Big data techniques help us handle enormous volumes of information that is highly varied both in terms of the type of data in question (words used, location and mobility, geological and climatic information, inventories, transactions, bank records) and the sources it came from (cell phones, audio, video, satellite positioning systems, digital sensors in appliances or machinery in homes or industrial settings, meteorological equipment, internet browsers, financial transactions, and so on).
When these devices connect to one another and interact with the environment, a new dimension arises: the Internet of Things, which multiplies available data exponentially. High-speed responses are needed if we are to analyze such large quantities of information effectively, especially if the aim is to act in real-time, which is key in situations like environmental catastrophes or when trying to contain the spread of infectious diseases.
iContainers is a good example of a company providing fast handling of large volumes of data. This online platform gathers data on maritime transportation. Using the site, importers and exporters can compare rates in real time and manage their maritime shipments quickly and easily from start to finish, without needing to wait days or even weeks for a quote.
Big data, The Internet of Things, and predictive analysis are an essential part of certain areas of trade.
For example, in company logistics, they help reduce transportation and security costs, identify potential demand with greater precision, and improve launch times for new products. Firms can leverage them to increase their competitiveness and reduce their operating costs.
These technological developments have four main impacts: improving productivity and efficiency levels, reducing costs, increasing the services embodied in goods, and expanding e-commerce.
From the regulatory standpoint, the main challenges of this transition to online objects will be linked to intellectual property rights, data protection and privacy, cybersecurity, and technical standards, among other factors.
The annual flagship event of the Institute for the Integration of Latin America and the Caribbean (INTAL) (link in Spanish) will tackle this issue through its panel “Big Data for Big Integration,” at which global experts will share the latest developments on these issues.

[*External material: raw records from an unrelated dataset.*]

(** [resolve_outcome] as the entrypoints call it, at depth 0. *)
Definition resolve_at_top (s : Session) (key : PriceKey) (override_oracle : option AssetOracle)
    : res (Outcome * option AssetOracle * Session) :=
  resolve_outcome (fun s k => resolve_nested resolution_fuel s k 1) s key 0 override_oracle.

Definition compute_hard (s : Session) (key : PriceKey) (override_oracle : option AssetOracle)
    : res (PriceFeedRaw * Outcome * Session) :=
  let* (oo, s) := resolve_at_top s key override_oracle in
  let* feed := force oo.1 oo.2 in
  Ok (feed, oo.1, s).

Definition resolve (s : Session) (key : PriceKey) : res (PriceFeedRaw * Session) :=
  match cached_price s key with
  | Some cached => Ok (cached, s)
  | None =>
      let* (fo, s) := compute_hard s key None in
      Ok (fo.1, store_price s key fo.1)
  end.

Definition resolve_detailed (s : Session) (key : PriceKey)
    : res (PriceFeedRaw * Outcome * Session) :=
  let* (fo, s) := compute_hard s key None in
  Ok (fo, store_price s key fo.1).

Definition resolve_status (s : Session) (key : PriceKey) : res (PriceStatus * Session) :=
  match cached_status s key with
  | Some cached => Ok (cached, s)
  | None =>
      let* (oo, s) := resolve_at_top s key None in
      let status := to_status oo.1 oo.2 in
      Ok (status, store_status s key status)
  end.

Definition probe_priceable (s : Session) (key : PriceKey) (oracle : AssetOracle) : res unit :=
  let* (oo, _) := resolve_at_top s key (Some oracle) in
  do! force oo.1 (match oo.2 with Some o => Some o | None => Some oracle end) in
  Ok tt.

Definition probe (s : Session) (key : PriceKey) (oracle : AssetOracle) : res unit :=
  let* (oo, _) := resolve_at_top s key (Some oracle) in
  match config_failure oo.1 with
  | Some err => Err (EOracle err)
  | None => Ok tt
  end.

(** ** Warming (session.rs) *)

Definition FeedMap : Type := list (Address * list string).

(** A Soroban map keeps its keys sorted; the adapters are read in that order. *)
Fixpoint add_feed (m : FeedMap) (adapter : Address) (feed_id : string) : FeedMap :=
  match m with
  | [] => [(adapter, [feed_id])]
  | (a, feeds) :: rest =>
      if bool_decide (a = adapter)
      then (a, if bool_decide (feed_id ∈ feeds) then feeds else feeds ++ [feed_id]) :: rest
      else if (address_id adapter <? address_id a)%N then (adapter, [feed_id]) :: m
      else (a, feeds) :: add_feed rest adapter feed_id
  end.

Definition collect_provider (m : FeedMap) (provider : ProviderRef) : FeedMap :=
  match provider with
  | RedStone f | Xoxno f => add_feed m (mf_contract f) (mf_feed_id f)
  | Chainlink _ | Reflector _ => m
  end.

Can big data play a part in developing the export profiles of countries in Latin America and the Caribbean? What do we need to make progress in the field of trade intelligence so as to better choose our trading partners? Latin America has a real challenge ahead of it as it must consolidate its circumstances so as to take maximum advantage of these new technologies. This implies improving infrastructure (information and communications technology), the education and training of human capital, promoting innovation and spreading knowledge, and playing an active role in multilateral trade negotiations.
The information is already out there, waiting for us to decide to analyze it and use it in our trade strategies. Those who do are sure to get ahead.
 Gayá, Romina. 2015. “The Multilateral Trading System and New Technologies.” Integration and Trade 19, no. 39: 64–77.